How is ovulatory dysfunction diagnosed?
What is considered ovulatory dysfunction?
The sign of ovulatory dysfunction is irregular, infrequent or absent menstrual periods. Infrequent menstrual periods are considered when they are less than nine per year. To confirm diagnosis, blood test checking hormone levels is needed along with serial pelvic ultrasonography.

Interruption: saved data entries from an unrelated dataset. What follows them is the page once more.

Definition unchanged (s : Store) (w : World) : Prop :=
  io_ok bs sealed name v s w /\ io_step s0 s.

Definition committed (s : Store) (w : World) : Prop :=
  io_ok (bs ++ bn) sealed name (v ++ vn) s w /\
  io_step (with_index (commit (st_index s0)) s0) s.

(** How a batch may stop short of returning: with nothing changed; with the
    batch committed but not announced; or with the process gone. *)
Definition stopped (e : option err) (s : Store) (w : World) : Prop :=
  match e with
  | Some _ => unchanged s w \/ (announces s0 = true /\ committed s w)
  | None => handles s0 s /\ crash bs bn v vn s w
  end.

Lemma aborted_stopped e s w : aborted bn vn e s w -> stopped e s w.
Proof.
  destruct e; [|done]. intros [Hio Hs _]. left. rewrite !app_nil_r in Hio.
  by split.
Qed.

(** A failed or fatal sync. *)
Lemma wp_batch_sync {A} (m : M Store A) b R s w (undo : M Store unit) k :
  b = take k bn -> inside b vn s w ->
  (forall R' (E' : option err -> Store -> World -> Prop),
     (forall a s' w', io_step s s' -> touches (io_keys name) w w' ->
        io_ok (bs ++ b) sealed name (v ++ vn) s' w' -> R' a s' w') ->
     (forall e s' w', io_step s s' -> touches (io_keys name) w w' ->
        io_ok (bs ++ b) sealed name (v ++ vn) s' w' -> (e <> None -> recoverable w') -> E' e s' w') ->
     wp m R' E' s w) ->
  undoes undo vn ->
  (forall a s' w', inside b vn s' w' -> R a s' w') ->
  wp (or_undo m undo) R stopped s w.
Proof.
  intros Hb Hin Hm Hu HR. apply wp_or_undo. apply Hm.
  - intros a s' w' Hs Ht Hio. apply HR. by eapply inside_next.
  - intros [e|] s' w' Hs Ht Hio Hrec.
    + eapply Hu; [by eapply inside_next|by apply Hrec|]. intros s2 w2 Hin2.
      by apply (aborted_stopped (Some e)).
    + rewrite Hb in Hio. split; [|by eapply crash_whole].
      eapply handles_trans; [apply is_handles, Hin|by apply is_handles].
Qed.
(* ===== verification/LogOnly.v ===== *)
(** * LogOnly: batches that append no row ([src/src/store/write.rs])

    [reinforce] and [delete_where_all] append operations to the log, cross the
    barrier, and only then touch the index.  Both are all or nothing, and
    both leave the index the replay of the longer log. *)
From S2P Require Import Std Analyzer FtsStore.
From S2P Require Import Prelude Floats Model Config TextPred Filter Literal Findex.
From S2P Require Import Backend Codec Log Data IndexCache Manifest Segments Lease Replay Store.
From S2P Require Import StoreWrite StoreOk Upsert Atomic ReadBack.

(** ** Replay up to the postings *)

#[export] Instance same_docs_equiv : Equivalence same_docs.
Proof.
  split; [done|by intros ? ? [? ?]|].
  intros x y z [E1 E2] [E3 E4]. by split; [rewrite E1|rewrite E2].
Qed.

#[export] Instance apply_op_proper n : Proper (same_docs ==> eq ==> same_docs) (apply_op n).
Proof.
  intros ix ix' [E1 E2] op ? <-.
  destruct op; unfold apply_op, put_doc, remove_entry, stamp_doc, update_collection;
    rewrite <- ?E1; repeat (case_match || (split; cbn)); rewrite ?E1, ?E2; done.
Qed.

Lemma foldl_apply_proper n ix ix' ops :
  same_docs ix ix' -> same_docs (foldl (apply_op n) ix ops) (foldl (apply_op n) ix' ops).
Proof.
  revert ix ix'. induction ops as [|op ops IH]; intros ix ix' Hs; [done|]. cbn. apply IH.
  by rewrite Hs.
Qed.

Lemma set_docs_id col : set_docs (cl_docs col) col = col.
Proof. by destruct col. Qed.

Lemma insert_same_docs (c : rstring) (col : Collection) (ix : Index) :
  ix_collections ix !! c = Some col ->
  same_docs (set_collections (<[c := set_docs (cl_docs col) col]> (ix_collections ix)) ix) ix.
Proof. intros E. split; [|done]. cbn. by rewrite set_docs_id, insert_id. Qed.

Lemma has_doc_spec (c id : rstring) (ix : Index) :
  has_doc c id ix = true <->
  exists col e, ix_collections ix !! c = Some col /\ cl_docs col !! id = Some e.
Proof.
  unfold has_doc. destruct (ix_collections ix !! c) as [col|] eqn:E; [|naive_solver].
  rewrite bool_decide_eq_true. split; [intros [e He]; eauto|].
  intros (? & e & [= <-] & He). by exists e.
Qed.

Lemma apply_reinforce_absent n (c id : rstring) ac la ex ix :
  has_doc c id ix = false -> same_docs (apply_op n ix (OpReinforce c id ac la ex)) ix.
Proof.
  unfold has_doc. cbn [apply_op]. unfold stamp_doc.
  destruct (ix_collections ix !! c) as [col|] eqn:E; [|done]. intros Hn%bool_decide_eq_false.
  apply eq_None_not_Some in Hn. rewrite alter_id; [by apply insert_same_docs|].
  intros e He. congruence.
Qed.

Lemma apply_delete_absent n (c id : rstring) ix :
  has_doc c id ix = false -> same_docs (apply_op n ix (OpDelete c id)) ix.
Proof.
  unfold has_doc. cbn [apply_op]. unfold remove_entry.
  destruct (ix_collections ix !! c) as [col|] eqn:E; [|done]. intros Hn%bool_decide_eq_false.
  apply eq_None_not_Some in Hn. rewrite Hn, delete_id by done.
  split; [|cbn; lia]. cbn. by rewrite set_docs_id, insert_id.
Qed.

Lemma commit_stamp_replay `{UnicodeAlnum} `{UnicodeLower} `{HashIter} n (c : rstring) now fon on (acc : Index * nat) st :
  same_docs (commit_stamp c now fon on acc st).1 (apply_op n acc.1 (reinforce_op c now st)).
Proof.
  destruct st as [[id ac] ex]. unfold commit_stamp, reinforce_op.
  destruct (has_doc c id acc.1) eqn:Hd; [|by rewrite apply_reinforce_absent].
  cbn [apply_op fst]. case_match; [|done]. by destruct fon, on.
Qed.

Lemma stamps_replay `{UnicodeAlnum} `{UnicodeLower} `{HashIter} n (c : rstring) now fon on stamps (acc : Index * nat) ix :
  same_docs acc.1 ix ->
  same_docs (foldl (commit_stamp c now fon on) acc stamps).1
    (foldl (apply_op n) ix (map (reinforce_op c now) stamps)).
Proof.
  revert acc ix. induction stamps as [|st stamps IH]; intros acc ix Hs; [done|]. cbn [foldl map].
  apply IH. by rewrite (commit_stamp_replay n), Hs.
Qed.

Definition delete_op (ci : rstring * rstring) : Op := OpDelete ci.1 ci.2.

Lemma remove_doc_entry_docs `{UnicodeAlnum} `{UnicodeLower} `{HashIter} c id ix ix' :
  same_docs ix ix' -> same_docs (remove_doc_entry c id ix) (remove_entry c id ix').
Proof.
  intros [E1 E2]. unfold remove_doc_entry, remove_entry. cbn. rewrite E1.
  case_match; split; cbn; by rewrite ?E1, ?E2.
Qed.

Lemma sweep_replay `{UnicodeAlnum} `{UnicodeLower} `{HashIter} n targets ix0 ix count :
  same_docs ix0 ix ->
  same_docs (foldl (fun acc ci => if has_doc ci.1 ci.2 acc.1
      then (remove_doc_entry ci.1 ci.2 acc.1, S acc.2) else acc) (ix0, count) targets).1
    (foldl (apply_op n) ix (map delete_op targets)).
Proof.
  revert ix0 ix count. induction targets as [|[c id] targets IH]; intros ix0 ix count Hs; [done|].
  cbn [foldl map]. cbn [fst snd]. destruct (has_doc c id ix0) eqn:Hd; apply IH.
  - by apply remove_doc_entry_docs.
  - rewrite <- Hs. symmetry. by apply apply_delete_absent.
Qed.

(** ** The batch in general *)

Section logonly.
Context `{!Codec Op} `{!Crc32} `{!Codec Manifest} `{!Codec HistoryEntry} `{!Codec HistoryFloor}
  `{!Codec Z} `{!UnicodeAlnum} `{!UnicodeLower} `{!HashIter}.
Context (ops : list Op) (bs : bytes) (sealed : list Seg) (name : rstring) (v : list f32).

Lemma soft_committed bn vn commit s0 s1 s w :
  soft s0 s1 -> committed bs sealed name v s1 bn vn commit s w ->
  committed bs sealed name v s0 bn vn commit s w.
Proof.
  intros Hs [Hio Hstep]. split; [done|]. eapply io_step_trans; [|exact Hstep].
  by apply io_step_index, soft_io_step.
Qed.

Lemma soft_stopped bn vn commit s0 s1 e s w :
  soft s0 s1 -> stopped bs sealed name v s1 bn vn commit e s w ->
  stopped bs sealed name v s0 bn vn commit e s w.
Proof.
  intros Hs. destruct e as [e|]; cbn.
  - intros [[Hio Hstep]|[Ha Hcom]]; [left|right].
    + split; [done|]. eapply io_step_trans; [by apply soft_io_step|done].
    + rewrite <- (soft_announces _ _ Hs). split; [done|]. by eapply soft_committed.
  - intros [Hh Hc]. split; [|done]. eapply handles_trans; [by apply soft_handles|done].
Qed.

(** The writer check before a batch. *)
Lemma wp_checked {A} bn vn commit (m : M Store A) R s w :
  io_ok bs sealed name v s w ->
  (forall s1 w1, soft s s1 -> meta_step w w1 -> io_ok bs sealed name v s1 w1 ->
     wp m R (stopped bs sealed name v s bn vn commit) s1 w1) ->
  wp (do* check_writable in m)%m R (stopped bs sealed name v s bn vn commit) s w.
Proof.
  intros Hio HK. apply wp_bind.
  eapply wp_conseq; [apply softly_wp, softly_check_writable| |]; cbn beta.
  - intros [] s1 w1 [Hs Ht]. apply HK; try done. by eapply io_ok_soft.
  - intros e s1 w1 [Hs Ht]. pose proof (io_ok_soft _ _ _ _ _ _ _ _ Hs Ht Hio) as Hio1.
    destruct e as [e|].
    + left. split; [done|by apply soft_io_step].
    + split; [by apply soft_handles|by eapply crash_none].
Qed.

(** The store after a batch of operations that name no row. *)
Lemma log_store_ok newops bn ix' s w s' w' :
  store_ok ops sealed name v s w -> frames ops = Some bs -> io_ok bs sealed name v s w ->
  frames newops = Some bn -> Forall (fun op => op_rows op = []) newops ->
  io_ok (bs ++ bn) sealed name v s' w' -> io_step (with_index ix' s) s' ->
  (forall n, same_docs ix' (foldl (apply_op n) (st_index s) newops)) ->
  store_ok (ops ++ newops) sealed name v s' w'.
Proof.
  intros [_ Hrows Hidx] Hbs Hio Hbn Hnone Hio' Hstep Hsame.
  assert (segments_row_count (st_data s') = segments_row_count (st_data s)) as Hrc.
  { pose proof (row_count_length _ _ _ _ _ (io_data _ _ _ _ _ _ Hio)) as R1.
    pose proof (row_count_length _ _ _ _ _ (io_data _ _ _ _ _ _ Hio')) as R2.
    rewrite (is_dimension _ _ Hstep) in R2. cbn in R2.
    destruct (active_ok _ _ _ _ _ (io_data _ _ _ _ _ _ Hio)) as (Hseg & Hd & _).
    destruct (so_dim _ _ _ Hseg) as [Hpos _]. rewrite Hd in Hpos. nia. }
  split; rewrite ?Hrc.
  - exists (bs ++ bn). split; [|done]. by rewrite frames_app, Hbs, Hbn.
  - apply Forall_app. split; [done|]. eapply Forall_impl; [exact Hnone|].
    intros op E. unfold in_rows. by rewrite E.
  - rewrite (is_index _ _ Hstep). cbn [st_index with_index].
    rewrite replay_app, (Hsame (segments_row_count (st_data s))).
    by apply foldl_apply_proper.
Qed.
End logonly.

Ovulatory dysfunction is diagnosed probably initially by a blood test. The blood test is called a day 21 progesterone and that’s looking for raised progesterone levels following ovulation. Once you’ve ovulated, the casing that keeps, that holds the egg prior to ovulation is called the corpus luteum and as that dies off it creates progesterone and that’s what the test is looking for – it’s looking for this increase in progesterone levels in your bloodstream. That’s one way of diagnosing whether or not you’ve ovulated. Sometimes this can be difficult reading because if it’s not done on the right day. That can perhaps tell you that the result is that you’ve not ovulated but often it’s just down to a timing error, for example, the test is called a day 21 progesterone but it’s only accurate of taking on day 21 in a 28 day cycle. If your cycle is shorter or longer than that, then you need to have it done seven days prior to your next period which can cause problems in identifying when that might be. That’s the main way. Another way is that you can have a scan to have a look to see whether you have any mature follicles, whether there are any reasons why you might not be ovulating, for example, or cystic ovarian syndrome. Those tests are generally going to help you understand whether or not you’re ovulating.
Ovulatory dysfunction can be suspected if there is irregularity in periods to our cycle and this can be investigated and diagnosed further via transvaginal ultrasound scans as well as by biochemistry investigations that are going to be requested by your reproductive medicine specialists.